• _Exercise_: Go through the records and filter out every line lacking the word "given"; copy the lines that remain.

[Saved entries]
Lemma snapshot_transfers_witness :
  ∃ c1 bs c3, applierSnap demo_decode demo_encode 0 (cmd_msg 9 90) eight = Ret (c1, Some (9, bs)) ∧
    applierSnap demo_decode demo_encode 1 (mkApplyMsg false None 0 true (Some bs) 1 9) (blank_config 3 0) = Ret (c3, None) ∧
    lastApplied c3 !! 1%nat = Some 9 ∧
    ∀ x, applied c3 1 x = if decide (0 ≤ x ≤ 9) then Some (default None (applied c1 0 x)) else None.
Proof.
  destruct (applierSnap demo_decode demo_encode 0 (cmd_msg 9 90) eight) as [[c1 [[idx bs]|]]| |] eqn:Ha; [|vm_compute in Ha; discriminate Ha..].
  destruct (snapshot_transfers demo_decode demo_encode 0 1 (cmd_msg 9 90) 1 idx eight c1 (blank_config 3 0) bs demo_gob) as (c3 & H3 & Hidx & Hla & Hx & _);
    [simpl; lia|simpl; lia|reflexivity|simpl; lia|exact Ha|].
  simpl in Hidx. subst idx. exists c1, bs, c3. split; [reflexivity|]. by split.
Defined.
(** [for j := 0; j < k; j++ { Enable(row[j], false) }]; a nil row has length 0. *)
Definition disable_row (k : nat) (row : option (list string)) (nt : Network) : outcome (Network (Name := string)) :=
  for_range k 0 (λ j nt, e ← slice_get (default [] row) j; Ret (Enable e false nt)) nt.

Definition ShutdownServer (gi i : Z) (c : config) : outcome config :=
  gg ← get_group gi c;
  nt ← for_range (length (g_servers gg)) 0 (λ j nt, row ← slice_get (endnames gg) i; e ← slice_get (default [] row) j; Ret (Enable e false nt)) (net c);
  mrow ← slice_get (mendnames gg) i;
  nt ← disable_row (length (default [] mrow)) mrow nt;
  let c := set_net (DeleteServer (servername (gid gg) i) nt) c in
  s ← slice_get (saved gg) i;
  sv ← slice_set (saved gg) i (Copy <$> s);
  kv ← slice_get (g_servers gg) i;
  match kv with
  | Some a =>
      ks ← slice_set (g_servers gg) i None;
      put_group gi (mkGroup (gid gg) ks sv (endnames gg) (mendnames gg)) (set_mem (kill_kv a (mem c)) c)
  | None => put_group gi (mkGroup (gid gg) (g_servers gg) sv (endnames gg) (mendnames gg)) c
  end.

Definition ShutdownGroup (gi : Z) (c : config) : outcome config := for_range (n c) 0 (λ i c, ShutdownServer gi i c) c.

Definition new_kv (kv : ShardKV.ShardKV) (m : memory) : nat * memory :=
  let a := next_addr m in
  (a, mkMemory (<[a := kv]> (kv_at m)) (ctrler_at m)
        (<[a := AddService (MakeService "Raft" a raft_methods) (AddService (MakeService "ShardKV" a kv_methods) MakeServer)]> (server_at m)) (S a)).
Definition new_ctrler (sc : ShardCtrler.ShardCtrler) (m : memory) : nat * memory :=
  let a := next_addr m in
  (a, mkMemory (kv_at m) (<[a := sc]> (ctrler_at m))
        (<[a := AddService (MakeService "Raft" a raft_methods) (AddService (MakeService "ShardCtrler" a ctrler_methods) MakeServer)]> (server_at m)) (S a)).

(** [draw] for the ends to the group, [mdraw] for those to the controllers. *)
Definition StartServer (draw mdraw : Z → string) (gi i : Z) (c : config) : outcome config :=
  gg ← get_group gi c;
  let names := draws draw (n c) in
  en ← slice_set (endnames gg) i (Some names);
  nt ← make_ends names (servername (gid gg)) (net c);
  let mnames := draws mdraw (nctrlers c) in
  men ← slice_set (mendnames gg) i (Some mnames);
  nt ← make_ends mnames ctrlername nt;
  s ← slice_get (saved gg) i;
  let ps := match s with Some ps => Copy ps | None => MakePersister end in
  sv ← slice_set (saved gg) i (Some ps);
  let '(a, m) := new_kv (ShardKV.StartServer (n c) i ps (maxraftstate c) (gid gg)) (mem c) in
  ks ← slice_set (g_servers gg) i (Some a);
  put_group gi (mkGroup (gid gg) ks sv en men) (set_net (AddServer (servername (gid gg) i) a nt) (set_mem m c)).

Definition StartGroup (draw mdraw : Z → Z → string) (gi : Z) (c : config) : outcome config :=
  for_range (n c) 0 (λ i c, StartServer (draw i) (mdraw i) gi i c) c.

Definition StartCtrlerserver (draw : Z → string) (i : Z) (c : config) : outcome config :=
  nt ← make_ends (draws draw (nctrlers c)) ctrlername (net c);
  let '(a, m) := new_ctrler (ShardCtrler.StartServer (nctrlers c) i MakePersister) (mem c) in
  cs ← slice_set (ctrlerservers c) i (Some a);
  Ret (set_net (AddServer (ctrlername i) a nt) (set_ctrlers cs m c)).

Definition shardclerk (draw : Z → string) (c : config) : outcome (ShardCtrler.Clerk (Server := string) * config) :=
  let names := draws draw (nctrlers c) in
  nt ← make_ends names ctrlername (net c);
  Ret (ShardCtrler.MakeClerk names, set_net nt c).

(** ** Joining and leaving *)

Section Controller.
Context {W : Type} `{ShardCtrler.Service W string}.

(** The map given to the controller. *)
Definition join_map (gis : list Z) (c : config) : outcome (gmap Z (list string)) :=
  for_each gis (λ g m, gg ← get_group g c; Ret (<[gid gg := servername (gid gg) <$> seqZ 0 (Z.of_nat (n c))]> m)) ∅.

(** [None]: the clerk has not got an answer after the given number of rounds. *)
Definition joinm (rounds : nat) (gis : list Z) (c : config) (w : W) : outcome (option W) :=
  m ← join_map gis c;
  match mck c with Some ck => Ret (ShardCtrler.Join rounds m ck w) | None => Panic end.
Definition join (rounds : nat) (gi : Z) (c : config) (w : W) : outcome (option W) := joinm rounds [gi] c w.

Definition leave_gids (gis : list Z) (c : config) : outcome (list Z) :=
  for_each gis (λ g gids, gg ← get_group g c; Ret (gids ++ [gid gg])%list) [].
Definition leavem (rounds : nat) (gis : list Z) (c : config) (w : W) : outcome (option W) :=
  gids ← leave_gids gis c;
  match mck c with Some ck => Ret (ShardCtrler.Leave rounds gids ck w) | None => Panic end.
Definition leave (rounds : nat) (gi : Z) (c : config) (w : W) : outcome (option W) := leavem rounds [gi] c w.
End Controller.

(** ** Setting up, checks and the end *)

(** The names drawn: for the controllers, for the clerk, and for each server. *)
Record drawn := mkDrawn { d_ctrler : Z → Z → string; d_clerk : Z → string; d_ends : Z → Z → Z → string; d_mends : Z → Z → Z → string }.

Definition make_config (k : nat) (unreliable : bool) (maxstate now : Z) (d : drawn) : outcome config :=
  let c := mkConfig false MakeNetwork now 3 (replicate 3 None) None 0 0 [] ∅ 0 maxstate (mkMemory ∅ ∅ ∅ 0) in
  c ← for_range (nctrlers c) 0 (λ i c, StartCtrlerserver (d_ctrler d i) i c) c;
  '(ck, c) ← shardclerk (d_clerk d) c;
  let c := set_groups (replicate 3 None) (set_size 3 k (set_mck ck c)) in
  c ← for_range (ngroups c) 0 (λ gi c,
        c ← put_group gi (mkGroup (100 + gi) (replicate (n c) None) (replicate (n c) None) (replicate (n c) None) (replicate (nctrlers c) None)) c;
        for_range (n c) 0 (λ i c, StartServer (d_ends d gi i) (d_mends d gi i) gi i c) c) c;
  let c := set_clerks ∅ (Z.of_nat (n c) + 1000) c in
  Ret (set_net (Reliable (negb unreliable) (net c)) c).

Definition checkTimeout (now : Z) (c : config) : outcome unit := if negb (failed c) && (120 * 10 ^ 9 <? now - start c) then Exit else Ret tt.

(** A nil persister panics. *)
Definition checklogs (c : config) : outcome unit :=
  for_range (ngroups c) 0 (λ gi _, for_range (n c) 0 (λ i _,
    gg ← get_group gi c;
    s ← slice_get (saved gg) i;
    match s with
    | None => Panic
    | Some ps =>
        if (maxraftstate c >=? 0) && (RaftStateSize ps >? 8 * maxraftstate c) then Exit
        else if (maxraftstate c <? 0) && (go_len (ReadSnapshot ps) >? 0) then Exit else Ret tt
    end) tt) tt.

Definition cleanup (now : Z) (c : config) : outcome config :=
  c ← for_range (ngroups c) 0 (λ gi c, ShutdownGroup gi c) c;
  c ← for_range (nctrlers c) 0 (λ i c,
        o ← slice_get (ctrlerservers c) i;
        match o with Some a => Ret (set_mem (kill_ctrler a (mem c)) c) | None => Panic end) c;
  nt ← Cleanup (net c);
  let c := set_net nt c in
  _ ← checkTimeout now c; Ret c.

(** ** Who can reach whom *)

(** The [j]-th end of server [i] of group [gi] to its group, or to the controllers. *)
Inductive key := ToGroup (gi i j : nat) | ToCtrler (gi i j : nat).
Definition owner (k : key) : nat * nat := match k with ToGroup gi i _ | ToCtrler gi i _ => (gi, i) end.
Definition target (k : key) : string :=
  match k with ToGroup gi _ j => servername (100 + Z.of_nat gi) (Z.of_nat j) | ToCtrler _ _ j => ctrlername (Z.of_nat j) end.
Definition row_of (names mnames : list string) (k : key) : option string := match k with ToGroup _ _ j => names !! j | ToCtrler _ _ j => mnames !! j end.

• _Response_:
(** The map given to the controller. *)
(** [None]: the clerk has not got an answer after the given number of rounds. *)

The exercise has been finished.